Note that the OpenStreetMap Foundation is a private company (it's not a for profit company, but it's organized as a company under UK law), probably is the first (at least large scale general purpose) crowd sourced map, and supplies data for free to anyone that meets the terms of the ODBL.
Not sure if you mean easy to use interface for contributors or for users. I can only judge the second, and the website is "meh"... it's kind of slow and the UI and design is underwhelming.
In any case, being good at what they do definitely helps, but network effects is also a factor. They have the best data coverage, therefore new contributors will mainly chose them over a hypothetical competitor with a slightly better support and user interface.
This discourages new competitors to even try entering the market, which has the usual downsides of a monopoly market such as less innovation.
I thought it would be cool to have some kind of gateway service that collects the data and then sends if off to adsbexchange, flightradar and others but apparently it's not so easy.
Do you mean collect data from multiple receivers and send it off to various services from one computer? That messes with MLAT [0] calculations and shouldn't be done.
If you want to send data to multiple services from one receiver all you need is to install the feeder for each service. Most uses dump1090 [1], but Flightradar24 uses their own. Dump1090 sends data in different formats to various local ports by default, and ADS-b Exchange uses netcat to send it to their server. You can use the ADS-B Receiver Project [2] to install everything needed.
Do you have more detail on how collection messes with MLAT calculations? It seems like for triangulation purposes, each device should produce some precise timestamp that is not affected by store-and-forward transmission.
I don't think the programs are made to handle that use case. At present you register your receiver's location with the server once and send packets as they arrive, that server doesn't know that your packets are from multiple receivers at multiple locations.
Unfortunately, there is no good solution for this. Either you rely on the time settings of the sender or on the time needed to transmit the data and on the time the data gets transmitted.
If we assume the sender is not malicious, a properly configured NTP client ("the time settings of the sender") would probably suffice. If the sender is malicious, unless you somehow make the "signal + timestamp" from the receiver non-modifiable from the receiver to the service, you've lost anyway.
If you aren't trying to send MLAT data to more than one server, it isn't an issue. You can do MLAT to, say, adsbexchange, and non-MLAT to flightradar24.
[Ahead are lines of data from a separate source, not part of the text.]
(** The loop of [wait_for_events]; without an answer it keeps waiting. *)
Fixpoint wait_loop (r : BReactor) (timeout_abs : option Z) (now : Z) (answers : list answer) : option wait_result :=
  LET (timeout_rel, timeout_rel_trunc) <- relative_timeout timeout_abs now in
  match answers with
  | [] => Some (Waiting r (epoll_timeout timeout_abs timeout_rel_trunc))
  | ans :: answers =>
      match ans with
      | WaitError => None
      | Interrupted t =>
          LET e <- try_again r timeout_abs t in
          match e with Some r => Some (Woken r) | None => wait_loop r timeout_abs t answers end
      | TimedOut t =>
          LET _ <- timeout_abs in
          if timeout_rel_trunc =? timeout_rel then LET r <- move_first_timers r in Some (Woken r)
          else
            LET e <- try_again r timeout_abs t in
            match e with Some r => Some (Woken r) | None => wait_loop r timeout_abs t answers end
      | Ready l =>
          ASSERT (length l <=? BSYSTEM_MAX_RESULTS)%nat in
          LET m <- set_epoll_fd_pointers 0 l r.(fds) in
          Some (Woken (set_results l 0 (set_fds m r.(d_fds_counter) r)))
      end
  end.

Definition finish_wait (w : wait_result) : option wait_result :=
  match w with
  | Waiting r timeout => Some (Waiting r timeout)
  | Woken r => LET m <- reset_limits r.(active_limits_list) r.(limits) in Some (Woken (set_limits m [] r.(d_limits_ctr) r))
  end.

Definition wait_for_events (r : BReactor) (now : Z) (answers : list answer) : option wait_result :=
  ASSERT bool_decide (r.(pending_jobs).(Pending.order) = []) in
  ASSERT bool_decide (r.(timers_expired_list) = []) in
  ASSERT (r.(epoll_results_pos) =? length r.(epoll_results))%nat in
  let r := set_results [] 0 r in
  LET ft <- first_timer r in
  match ft with
  | Some (_, t) =>
      LET (r, moved) <- move_expired_timers r now in
      if moved then Some (Woken r)
      else LET w <- wait_loop r (Some t.(absTime)) now answers in finish_wait w
  | None => LET w <- wait_loop r None 0 answers in finish_wait w
  end.

(** ** Dispatching *)

Inductive dispatch := CallJob (h : Z) | CallTimer (a : addr) (small : bool) | CallFd (a : addr) (ev : Z).

Definition report_events (f : BFileDescriptor) (ev : Z) : Z :=
  let on (m : Z) := negb (Z.land ev m =? 0) in
  let wants (m : Z) := negb (Z.land f.(waitEvents) m =? 0) in
  let e := if wants BREACTOR_READ && on EPOLLIN then BREACTOR_READ else 0 in
  let e := if wants BREACTOR_WRITE && on EPOLLOUT then Z.lor e BREACTOR_WRITE else e in
  let e := if on EPOLLERR then Z.lor e BREACTOR_ERROR else e in
  if on EPOLLHUP then Z.lor e BREACTOR_HUP else e.

(** One round of the loop of [BReactor_Exec]: the new state and the handler that
    is called, if one is, or the timeout of the [epoll_wait] it is in. *)
Inductive round := Round (r : BReactor) (d : option dispatch) | Sleep (r : BReactor) (timeout : Z).
Lemma round_late r now answers res C : inv r -> legal_round r now answers = true -> exec_round r now answers = Some res -> late r C -> C <= now ->
  late (after_round res) (wake_time (first_time r) now answers).
Proof.
  intros I Hl E L HC. pose proof (round_kept _ _ _ _ E) as K. destruct (round_ok r now answers I Hl) as (res' & E' & S & I'). rewrite E in E'. injection E' as <-.
  unfold legal_round in Hl. rewrite !andb_true_iff, !Z.leb_le in Hl. destruct Hl as [[_ Hn] Hl]. pose proof (wake_time_range _ _ _ _ Hn Hl) as HT. set (T := wake_time _ _ _) in *.
  pose proof (inv_timers _ I) as Tm. pose proof (inv_timers _ I') as Tm'.
  assert ((after_round res).(timers) = r.(timers) -> late (after_round res) T) as Same.
  { intros Et. unfold late. rewrite Et. apply (late_mono r C); [done|lia]. }
  destruct res as [r' [[h|a sm|a ev]|]|r']; cbn [after_round round_timers] in *; [by apply Same| |by apply Same| |].
  - destruct K as (x & Hx & _ & Et). intros b y. rewrite Et. intros [[<- <-]|[_ Hy]]%lookup_insert_Some; [done|]. intros Hs. specialize (L b y Hy Hs). lia.
  - destruct K as [K|[Hp K]]; [by apply Same|]. destruct S as (_ & _ & [[Hlt _]|[_ (moved & Em & Hex & HdT & _)]]); [lia|].
    intros a x' Hx' Hs'. assert (a ∈ r'.(timers_expired_list)) as Ha by (apply (tok_expired _ _ _ Tm'); eauto).
    rewrite Hex in Ha. apply list_elem_of_In, in_map_iff in Ha as ([t b] & Eb & Hin%list_elem_of_In). cbn in Eb. subst b.
    destruct (proj1 (tok_running _ _ _ Tm t a)) as (x & Hx & <- & _); [rewrite Em; set_solver|]. destruct (K a x Hx) as (y & Hy & Ka & _).
    replace y with x' in * by congruence. rewrite Ka. by eapply HdT.
  - destruct S as (_ & (_ & Hex & _) & _). intros a x' Hx' Hs'. assert (a ∈ r'.(timers_expired_list)) as Ha by (apply (tok_expired _ _ _ Tm'); eauto).
    rewrite Hex in Ha. by apply elem_of_nil in Ha.
Qed.

(** ** Descriptors and limits *)

Definition fd_same (f f' : BFileDescriptor) : Prop := fd f' = fd f /\ active f' = active f /\ waitEvents f' = waitEvents f.

Definition fds_within (m m' : gmap addr BFileDescriptor) : Prop := forall a f, m !! a = Some f -> exists f', m' !! a = Some f' /\ fd_same f f'.
Definition limits_within (m m' : gmap addr BReactorLimit) : Prop := forall a, is_Some (m !! a) -> is_Some (m' !! a).

#[global] Instance fds_within_preorder : PreOrder fds_within.
Proof.
  split; [by intros m a f Hf; exists f|]. intros m1 m2 m3 K1 K2 a f Hf. destruct (K1 a f Hf) as (f2 & H2 & A1 & A2 & A3).
  destruct (K2 a f2 H2) as (f3 & H3 & B1 & B2 & B3). exists f3. split; [done|]. unfold fd_same. by rewrite B1, B2, B3.
Qed.
#[global] Instance limits_within_preorder : PreOrder limits_within.
Proof. split; [by intros m a|]. intros m1 m2 m3 K1 K2 a H. by apply K2, K1. Qed.

Lemma fds_within_insert m a f f' : m !! a = Some f -> fd_same f f' -> fds_within m (<[a := f']> m).
Proof.
  intros Hf S b g Hg. destruct (decide (a = b)) as [<-|]; [|exists g; by rewrite lookup_insert_ne].
  exists f'. rewrite lookup_insert_eq. split; [done|]. by replace g with f by congruence.
Qed.
Lemma limits_within_insert m a x : limits_within m (<[a := x]> m).
Proof. intros b H. rewrite lookup_insert_is_Some. destruct (decide (a = b)); [by left|by right]. Qed.

Lemma pointers_within : forall l i m m', set_epoll_fd_pointers i l m = Some m' -> fds_within m m'.
Proof.
  induction l as [|e l IH]; intros i m m'; cbn; [by intros [= <-]|]. destruct (ptr e) as [a|]; [|done]. destruct (m !! a) as [f|] eqn:Hf; [|done].
  case_match; [|done]. case_match; [|done]. intros E%IH. etrans; [|exact E]. by eapply fds_within_insert.
Qed.
Lemma reset_within : forall l m m', reset_limits l m = Some m' -> limits_within m m'.
Proof.
  induction l as [|a l IH]; intros m m'; cbn; [by intros [= <-]|]. destruct (m !! a) as [o|]; [|done]. case_match; [|done].
  intros E%IH. etrans; [|exact E]. apply limits_within_insert.
Qed.

(** What the owners of descriptors and limits know of the reactor. *)
Definition registers_kept (r r' : BReactor) : Prop := fds_within r.(fds) r'.(fds) /\ limits_within r.(limits) r'.(limits).

#[global] Instance registers_kept_preorder : PreOrder registers_kept.
Proof. split; [by intros r|]. intros r1 r2 r3 [A1 A2] [B1 B2]. split; by etrans. Qed.

Lemma expire_registers r a x r' : expire r a x = Some r' -> registers_kept r r'.
Proof. unfold expire. destruct (CAvl_Remove _ _); [|done]. by intros [= <-]. Qed.

Lemma wait_registers r now answers w : wait_for_events r now answers = Some w -> registers_kept r (waited w).
Proof.
  apply wait_kept; [typeclasses eauto|done|by intros r0 a x r' _; apply expire_registers| |].
  - intros l r0 m c E. split; [by eapply pointers_within|done].
  - intros r0 m l c E. split; [done|by eapply reset_within].
Qed.
(* ===== verification/Flow.v ===== *)
(** * The flow interfaces

    Models [PacketPassInterface], [PacketRecvInterface], [StreamPassInterface]
    and [StreamRecvInterface] of [flow/]: one party (the user) starts an
    operation, the other (the provider) works on it and declares it done.  Both
    steps are deferred through jobs, so that neither party is called from
    inside its own call.

    The four structures have the same fields but for a few; the record
    [flow_interface] has them all: only the packet interfaces have an [mtu], only
    [PacketPassInterface] can be cancelled, [PacketRecvInterface] has no
    [job_operation_len] and [PacketPassInterface] no [job_done_len].  Pointers are
    offsets into the memory of the user, [None] is null.  The handlers are
    called by the components that install them: a job returns the arguments
    its handler gets. *)

From S2P Require Import Prelude.

Module Flow.

Inductive flow_state := STATE_NONE | STATE_OPERATION_PENDING | STATE_BUSY | STATE_DONE_PENDING.

#[export] Instance flow_state_eq_dec : EqDecision flow_state.
Proof. solve_decision. Defined.

Record flow_interface := MkFlow {
  mtu : Z;
  handler_requestcancel : bool;
  handler_done : bool;
  job_operation : bool;
  job_operation_data : option Z;
  job_operation_len : Z;
  job_requestcancel : bool;
  job_done : bool;
  job_done_len : Z;
  state : flow_state;
  cancel_requested : bool;
}.

Definition is_state (s : flow_state) (i : flow_interface) : bool := bool_decide (i.(state) = s).

(** [BPending_Set(&i->job_operation)] with the arguments of the operation. *)
Definition set_operation d n i := MkFlow i.(mtu) i.(handler_requestcancel) i.(handler_done) true d n
  i.(job_requestcancel) i.(job_done) i.(job_done_len) STATE_OPERATION_PENDING i.(cancel_requested).
(** [BPending_Set(&i->job_done)]. *)
Definition set_done n i := MkFlow i.(mtu) i.(handler_requestcancel) i.(handler_done) i.(job_operation)
  i.(job_operation_data) i.(job_operation_len) i.(job_requestcancel) true n STATE_DONE_PENDING i.(cancel_requested).
Definition set_cancel j c i := MkFlow i.(mtu) i.(handler_requestcancel) i.(handler_done) i.(job_operation)
  i.(job_operation_data) i.(job_operation_len) j i.(job_done) i.(job_done_len) i.(state) c.
(** A job that runs is unset first. *)
Definition run_operation i := MkFlow i.(mtu) i.(handler_requestcancel) i.(handler_done) false
  i.(job_operation_data) i.(job_operation_len) i.(job_requestcancel) i.(job_done) i.(job_done_len) STATE_BUSY i.(cancel_requested).
Definition run_done i := MkFlow i.(mtu) i.(handler_requestcancel) i.(handler_done) i.(job_operation)
  i.(job_operation_data) i.(job_operation_len) i.(job_requestcancel) false i.(job_done_len) STATE_NONE i.(cancel_requested).
Definition unset_operation i := MkFlow i.(mtu) i.(handler_requestcancel) i.(handler_done) false
  i.(job_operation_data) i.(job_operation_len) i.(job_requestcancel) i.(job_done) i.(job_done_len) i.(state) i.(cancel_requested).
Definition set_handlers rc dn i := MkFlow i.(mtu) rc dn i.(job_operation)
  i.(job_operation_data) i.(job_operation_len) i.(job_requestcancel) i.(job_done) i.(job_done_len) i.(state) i.(cancel_requested).

Definition flow_new (m : Z) : flow_interface := MkFlow m false false false None 0 false false 0 STATE_NONE false.

(** ** PacketPassInterface *)

Definition PacketPassInterface_Init (m : Z) : option flow_interface := ASSERT 0 <=? m in Some (flow_new m).

Definition PacketPassInterface_EnableCancel (i : flow_interface) : option flow_interface :=
  ASSERT negb i.(handler_requestcancel) in
  ASSERT negb i.(handler_done) in
  Some (set_handlers true i.(handler_done) i).

Definition PacketPassInterface_Sender_Init (i : flow_interface) : option flow_interface :=
  ASSERT negb i.(handler_done) in Some (set_handlers i.(handler_requestcancel) true i).

Definition PacketPassInterface_Sender_Send (i : flow_interface) (data : option Z) (data_len : Z) : option flow_interface :=
  ASSERT 0 <=? data_len in
  ASSERT data_len <=? i.(mtu) in
  ASSERT negb (0 <? data_len) || negb (bool_decide (data = None)) in
  ASSERT is_state STATE_NONE i in
  ASSERT i.(handler_done) in
  Some (set_cancel i.(job_requestcancel) false (set_operation data data_len i)).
You'd still need to send the mlat messages from each receiver though, you can't aggregate them from one computer since there's no position included in the sent messages. And I don't know why it would be a problem to feed from each receiver, they need connectivity any way.
As noted by another comment, AIS signals are being broadcast line-of-sight from the ground so you need more receivers than you do to track airplanes. OTOH you only need the receivers on the coastlines and on major inland waterways, not over the whole earth's surface. (If you want to track a ship mid-ocean, you'll need a satellite. Those exist but cost $$.)
You are always welcome to feed more than one service. Even when you get a free receiver from the company, nothing stops you from repurposing the data and feeding elsewhere.